UnitedHealth Group Inc. reported Tuesday that it lost $720 million its individual-market health plans in 2015 – nearly $300 million more than it had originally estimated a few months ago.

And while the insurer’s full-year profit still increased 3.5% year over year to total $5.81 billion, the staggering losses affected its insurer’s fourth-quarter profits, which fill 19% to $1/22 billion. UnitedHealth is also expecting to book $95 million in losses from a managed Medicaid contract.

UnitedHealth had originally forecast a $425 million net loss on its ACA policies in November. However, sicker-than-average consumers enrolling in its health plans and a surplus of people signing up outside the open-enrollment window caused losses to surge. The deficit was so great, UnitedHealth also lost $245 million it had set aside to mitigate against 2016 losses.

The insurer has reacted to its losses swiftly, having slashed broker commissions up to 80% through the end of 2015 and eliminated any pay to brokers altogether beginning this month.

“These adjustments are consistent with our long-stated approach to carefully evaluate and better understand the dynamics of exchanges as they have become clearer over time and adjust accordingly,” the insurer said in statement.
Agents are expected to lose thousands of dollars a year as a result of the change, and many are now saying they will stop recommending the carrier’s plans to clients.

“While we want to provide the right solutions, I feel we’re losing a degree of objectivity,” said Rob Ferguson, an agent with Absolute Insurance Solutions in North Carolina. “It may be a less expensive plan – and that’s what you’re ultimately looking for – and as an agent, I’m going to make you aware of it, but I’m not going to facilitate that process through the marketplace because I’m really not getting paid for my time.”

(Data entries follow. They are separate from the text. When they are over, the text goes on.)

(** What an arithmetic right shift by [n] leaves in CA. *)
Definition inexact (x n : Z) : Z := Z.b2z ((x <? 0) && negb (x mod 2 ^ n =? 0)).

Definition value_instructions : list ((Z → Cpu → Cpu) * (Z → Cpu → Z) * (Z → Cpu → Z)) :=
  [(slwx, λ inst c, rGPR c (RS inst) * 2 ^ distance inst c, keeps_ca);
   (srwx, λ inst c, rGPR c (RS inst) / 2 ^ distance inst c, keeps_ca);
   (srawx, λ inst c, signed_source inst c / 2 ^ distance inst c,
    λ inst c, inexact (signed_source inst c) (distance inst c));
   (srawix, λ inst c, signed_source inst c / 2 ^ SH inst,
    λ inst c, inexact (signed_source inst c) (SH inst));
   (cntlzwx, λ inst c, leading_zeros (rGPR c (RS inst)), keeps_ca);
   (extsbx, λ inst c, s8 (rGPR c (RS inst)), keeps_ca);
   (extshx, λ inst c, s16 (rGPR c (RS inst)), keeps_ca)].

Lemma effect_value inst c d v :
  cpu_ok c → in_range 5 d → in_range 32 v →
  int_effect c d v (xer_ca c) (recorded inst) (record_result inst d (set_gpr d v c)).
Proof. auto with wf. Qed.

Lemma slwx_value : computes_RA
  (λ inst c, u32 (rGPR c (RS inst) * 2 ^ distance inst c)) keeps_ca slwx.
Proof.
  intros inst c Hc. unfold slwx, distance. cbv zeta. pose proof (rGPR_range c (RS inst) Hc).
  destruct (low_six (rGPR c (RB inst))) as [E1 E2]. rewrite E1, E2.
  generalize (rGPR c (RB inst)). intros n.
  destruct (Z.ltb_spec (n mod 64) 32); simpl negb; cbv iota.
  - replace (n mod 32) with (n mod 64) by zlia. rewrite Z.shiftl_mul_pow2 by zlia.
    apply effect_value; auto with wf.
  - pose proof (shifted_out _ (n mod 64) H ltac:(lia)) as [E _].
    rewrite Z.shiftl_mul_pow2 in E by zlia. rewrite E. apply effect_value; auto with wf.
Qed.

Lemma srwx_value : computes_RA (λ inst c, u32 (rGPR c (RS inst) / 2 ^ distance inst c)) keeps_ca srwx.
Proof.
  intros inst c Hc. unfold srwx, distance. cbv zeta. pose proof (rGPR_range c (RS inst) Hc).
  destruct (low_six (rGPR c (RB inst))) as [E1 E2]. rewrite E1, E2.
  generalize (rGPR c (RB inst)). intros n.
  rewrite u32_id by (apply div_range; [done | zlia]).
  destruct (Z.ltb_spec (n mod 64) 32); simpl negb; cbv iota.
  - replace (n mod 32) with (n mod 64) by zlia. rewrite <- Z.shiftr_div_pow2 by zlia.
    apply effect_value; auto with wf. apply in_range_shiftr; [zlia | done].
  - pose proof (shifted_out _ (n mod 64) H ltac:(lia)) as [_ ->]. apply effect_value; auto with wf.
Qed.

Lemma effect_shift inst c x n :
  cpu_ok c → 0 ≤ n < 32 →
  int_effect c (RA inst) (u32 (x / 2 ^ n)) (inexact x n) (recorded inst)
    (record_result inst (RA inst)
       (SetCarry (lost_ones x n) (set_gpr (RA inst) (u32 (x ≫ n)) c))).
Proof.
  intros Hc Hn. apply effect_carry_record; auto with wf.
  - by rewrite Z.shiftr_div_pow2 by lia.
  - by rewrite lost_ones_spec by lia.
Qed.

Lemma srawx_value : computes_RA
  (λ inst c, u32 (signed_source inst c / 2 ^ distance inst c))
  (λ inst c, inexact (signed_source inst c) (distance inst c)) srawx.
Proof.
  intros inst c Hc. unfold srawx, distance, signed_source. cbv zeta.
  pose proof (rGPR_range c (RS inst) Hc) as H.
  destruct (low_six (rGPR c (RB inst))) as [E1 E2]. rewrite E1, E2.
  generalize (rGPR c (RB inst)). intros n.
  destruct (Z.ltb_spec (n mod 64) 32) as [|Hn]; simpl negb; cbv iota.
  { replace (n mod 32) with (n mod 64) by zlia. apply effect_shift; [done | zlia]. }
  assert (negb (rGPR c (RS inst) &&& 0x80000000 =? 0) = (2147483648 <=? rGPR c (RS inst))) as ->.
  { change 0x80000000 with (1 ≪ 31) at 1. rewrite testbit_mask by lia.
    by apply (testbit_leb 31). }
  destruct (sign_shift (rGPR c (RS inst)) (n mod 64) H Hn) as [-> Hmod]. unfold inexact.
  rewrite Z.leb_antisym.
  destruct (Z.ltb_spec (rGPR c (RS inst)) 2147483648); simpl negb; cbv iota;
    (apply effect_carry_record; [done | auto with wf | auto with wf | done |]).
  - rewrite s32_id by (unfold in_range in H; lia).
    by destruct (Z.ltb_spec (rGPR c (RS inst)) 0); [unfold in_range in H; lia|].
  - assert (s32 (rGPR c (RS inst)) < 0) as Hneg by zlia.
    rewrite (proj2 (Z.ltb_lt _ 0)), (proj2 (Z.eqb_neq _ 0)) by auto. done.
Qed.

Lemma srawix_value : computes_RA
  (λ inst c, u32 (signed_source inst c / 2 ^ SH inst))
  (λ inst c, inexact (signed_source inst c) (SH inst)) srawix.
Proof.
  intros inst c Hc. unfold srawix, signed_source. cbv zeta.
  pose proof (SH_range inst) as H. apply effect_shift; [done | exact H].
Qed.

Lemma cntlzwx_value : computes_RA (λ inst c, u32 (leading_zeros (rGPR c (RS inst)))) keeps_ca cntlzwx.
Proof.
  intros inst c Hc. unfold cntlzwx. cbv zeta. pose proof (rGPR_range c (RS inst) Hc) as H.
  pose proof (leading_zeros_range (rGPR c (RS inst))) as Hr. revert Hr.
  change 0 with (32 - Z.of_nat 32) at 1 2. change 0x80000000 with (2 ^ (Z.of_nat 32 - 1)).
  rewrite (count_zeros_spec 32 (rGPR c (RS inst))) by (lia || exact H).
  fold (leading_zeros (rGPR c (RS inst))). intros Hr. rewrite u32_id by done.
  apply effect_value; auto with wf.
Qed.

Lemma shift_values :
  Forall (λ '(h, v, ca), computes_RA (λ inst c, u32 (v inst c)) ca h) value_instructions.
Proof.
  unfold value_instructions. repeat (apply Forall_cons; split); [..|by apply Forall_nil].
  - apply slwx_value.
  - apply srwx_value.
  - apply srawx_value.
  - apply srawix_value.
  - apply cntlzwx_value.
  - intros inst c Hc. apply effect_value; auto with wf.
  - intros inst c Hc. apply effect_value; auto with wf.
Qed.

(** Rounding towards zero: what [srawi] and [addze] make of a floor and its remainder. *)
Lemma quot_floor x n : 0 ≤ n → Z.quot x (2 ^ n) = x / 2 ^ n + inexact x n.
Proof.
  intros Hn. pose proof (Z.pow_pos_nonneg 2 n ltac:(lia) Hn) as Hp. unfold inexact.
  revert Hp. generalize (2 ^ n). intros p Hp.
  destruct (Z.ltb_spec x 0); cbn [andb]; [|rewrite Z.quot_div_nonneg by lia; simpl; lia].
  replace x with (- - x) at 1 by lia. rewrite Z.quot_opp_l, Z.quot_div_nonneg by lia.
  destruct (Z.eqb_spec (x mod p) 0); cbn [negb Z.b2z].
  - rewrite Z.div_opp_l_z by lia. lia.
  - rewrite Z.div_opp_l_nz by lia. lia.
Qed.

(** Shifts, counts and extensions as arithmetic. A shift takes its distance from the low
    six bits of its operand: left, it multiplies by that power of two modulo 2^32; right, it
    divides, rounding down, the unsigned or the signed source, so that distances of 32 and
    more leave 0 or the sign. An arithmetic shift sets CA when a negative source lost ones;
    the others leave CA alone. [cntlzw] counts the zeros above the highest one, and the
    extensions keep the signed value of the low byte or half. And the pair compilers emit to
    divide a signed number by a power of two, [srawi] then [addze], does divide it, rounding
    towards zero. *)
Theorem shift_instructions :
  Forall (λ '(h, v, ca), computes_RA (λ inst c, u32 (v inst c)) ca h) value_instructions ∧
  ∀ i j c, cpu_ok c → RA j = RA i →
    rGPR (addzex j (srawix i c)) (RD j) = u32 (Z.quot (s32 (rGPR c (RS i))) (2 ^ SH i)).
Proof.
  split; [apply shift_values|]. intros i j c Hc E.
  destruct (srawix_value i c Hc) as [Hg Hca _ _].
  assert (cpu_ok (srawix i c)) as Hok by (unfold srawix; cbv zeta; auto 10 with wf).
  destruct (Forall_lookup_1 _ _ 2%nat _ carrying_sums eq_refl j _ Hok) as [Hg' _ _ _].
  rewrite Hg', decide_True, Hca, E, Hg, decide_True by auto with wf.
  rewrite quot_floor by (pose proof (SH_range i) as H; unfold in_range in H; lia).
  unfold signed_source. zlia.
Qed.

(** ** Sums, products and quotients that leave CA alone *)
Definition signed_a (inst : Z) (c : Cpu) : Z := s32 (rGPR c (RA inst)).
Definition signed_b (inst : Z) (c : Cpu) : Z := s32 (rGPR c (RB inst)).
Definition base_a (inst : Z) (c : Cpu) : Z := if RA inst =? 0 then 0 else rGPR c (RA inst).

(** The signed quotient, with what the code makes of the two undefined divisions. *)
Definition quotient (a b : Z) : Z :=
  if b =? 0 then (if a <? 0 then -1 else 0)
  else if (a =? -2147483648) && (b =? -1) then 0 else Z.quot a b.

Definition plain_instructions : list ((Z → Cpu → Cpu) * (Z → bool) * (Z → Cpu → Z)) :=
  [(addi, never, λ inst c, base_a inst c + SIMM_16 inst);
   (addis, never, λ inst c, base_a inst c + SIMM_16 inst * 2 ^ 16);
   (addx, recorded, λ inst c, rGPR c (RA inst) + rGPR c (RB inst));
   (subfx, recorded, λ inst c, rGPR c (RB inst) - rGPR c (RA inst));
   (negx, recorded, λ inst c, - rGPR c (RA inst));
   (mulli, never, λ inst c, signed_a inst c * SIMM_16 inst);
   (mullwx, recorded, λ inst c, signed_a inst c * signed_b inst c);
   (mulhwx, recorded, λ inst c, signed_a inst c * signed_b inst c / 2 ^ 32);
   (mulhwux, recorded, λ inst c, rGPR c (RA inst) * rGPR c (RB inst) / 2 ^ 32);
   (divwx, recorded, λ inst c, quotient (signed_a inst c) (signed_b inst c));
   (divwux, recorded, λ inst c,
    if rGPR c (RB inst) =? 0 then 0 else rGPR c (RA inst) / rGPR c (RB inst))].

Lemma quotient_spec a b :
  in_range 32 a → in_range 32 b →
  u32 (quotient (s32 a) (s32 b)) =
    if (s32 b =? 0) || ((u32 (s32 a) =? 0x80000000) && (s32 b =? -1)) then
      if negb (u32 (s32 a) &&& 0x80000000 =? 0) && (s32 b =? 0) then 0xFFFFFFFF else 0
    else u32 (Z.quot (s32 a) (s32 b)).
Proof.
  intros Ha Hb. replace (u32 (s32 a)) with a by zlia.
  assert (negb (a &&& 0x80000000 =? 0) = (s32 a <? 0)) as ->.
  { change 0x80000000 with (1 ≪ 31). rewrite testbit_mask by lia.
    rewrite (testbit_leb 31) by (lia || exact Ha). change (2 ^ 31) with 2147483648.
    destruct (Z.leb_spec 2147483648 a), (Z.ltb_spec (s32 a) 0); done || (exfalso; zlia). }
  replace (a =? 0x80000000) with (s32 a =? -2147483648)
    by (destruct (Z.eqb_spec a 0x80000000), (Z.eqb_spec (s32 a) (-2147483648)); done || (exfalso; zlia)).
  unfold quotient. destruct (s32 b =? 0); [|rewrite andb_false_r, orb_false_l; by destruct (_ && _)].
  rewrite andb_true_r, orb_true_l. by destruct (s32 a <? 0).
Qed.

Lemma product_halves x :
  - 2 ^ 62 ≤ x ≤ 2 ^ 62 → s32 (u32 (x / 2 ^ 32)) * 2 ^ 32 + u32 x = x.
Proof. change (2 ^ 62) with 4611686018427387904. intros. zlia. Qed.

Lemma remainder_word a b q :
  in_range 32 a → u32 (a - u32 (s32 (u32 q) * b)) = u32 (s32 a - b * q).
Proof.
  intros Ha. unfold u32. rewrite Zminus_mod_idemp_r.
  assert (∃ k, s32 (u32 q) = q + k * 4294967296) as [k Ek].
  { exists ((s32 (u32 q) - q) / 4294967296). zlia. }
  assert (∃ m, s32 a = a + m * 4294967296) as [m Em].
  { exists ((s32 a - a) / 4294967296). zlia. }
  fold (u32 q). rewrite Ek, Em.
  replace (a - (q + k * 4294967296) * b) with (a - b * q + (- k * b) * 4294967296) by lia.
  replace (a + m * 4294967296 - b * q) with (a - b * q + m * 4294967296) by lia.
  by rewrite !Z.mod_add by lia.
Qed.

Lemma effect_plain_eq inst c d v v' :
  cpu_ok c → in_range 5 d → v = v' → int_effect c d v (xer_ca c) (never inst) (set_gpr d v' c).
Proof. intros ? ? ->. by apply effect_plain. Qed.
Lemma effect_value_eq inst c d v v' :
  cpu_ok c → in_range 5 d → in_range 32 v → v = v' →
  int_effect c d v (xer_ca c) (recorded inst) (record_result inst d (set_gpr d v' c)).
Proof. intros ? ? ? <-. by apply effect_value. Qed.

Lemma plain_values :
  Forall (λ '(h, rc, v), computes RD rc (λ inst c, u32 (v inst c)) keeps_ca h) plain_instructions.
Proof.
  unfold plain_instructions. repeat (apply Forall_cons; split); [..|by apply Forall_nil].
  all: intros inst c Hc; pose proof (rGPR_range c (RA inst) Hc) as Ha;
    pose proof (rGPR_range c (RB inst) Hc) as Hb; unfold base_a, signed_a, signed_b;
    match goal with |- int_effect _ _ _ _ _ (?h _ _) => unfold h; cbv zeta end.
  1, 2: destruct (RA inst =? 0); simpl negb; cbv iota; (apply effect_plain_eq; [done|apply RD_range|]).
  all: try (apply effect_plain_eq; [done | apply RD_range|]).
  all: try (apply effect_value_eq; [done | apply RD_range | apply u32_range|]).
  all: rewrite ?not32_eq, ?Z.shiftl_mul_pow2, ?Z.shiftr_div_pow2, ?Z.add_0_l by (done || lia).
  all: try done.
  - zlia.
  - generalize (s32 (rGPR c (RA inst)) * s32 (rGPR c (RB inst))). intros x. zlia.
  - by apply quotient_spec.
  - destruct (rGPR c (RB inst) =? 0); [done|]. apply u32_id, div_range; [done | apply Hb].
Qed.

Other rumors suggest UnitedHealth will pull out from the exchanges next year – a move that could seriously diminish consumer choice.

“The only time I’ve seen this before is when insurers are required by government to sell a product they do not particularly want to sell,” Mark Hall, a law professor with Wake Forest University, told North Carolina’s News Observer. “Here, this seems consistent with an insurer that no longer wants to sell through the exchanges…but is not allowed to withdraw immediately, so it’s pushing its commissions to zero until it’s allowed to exit.”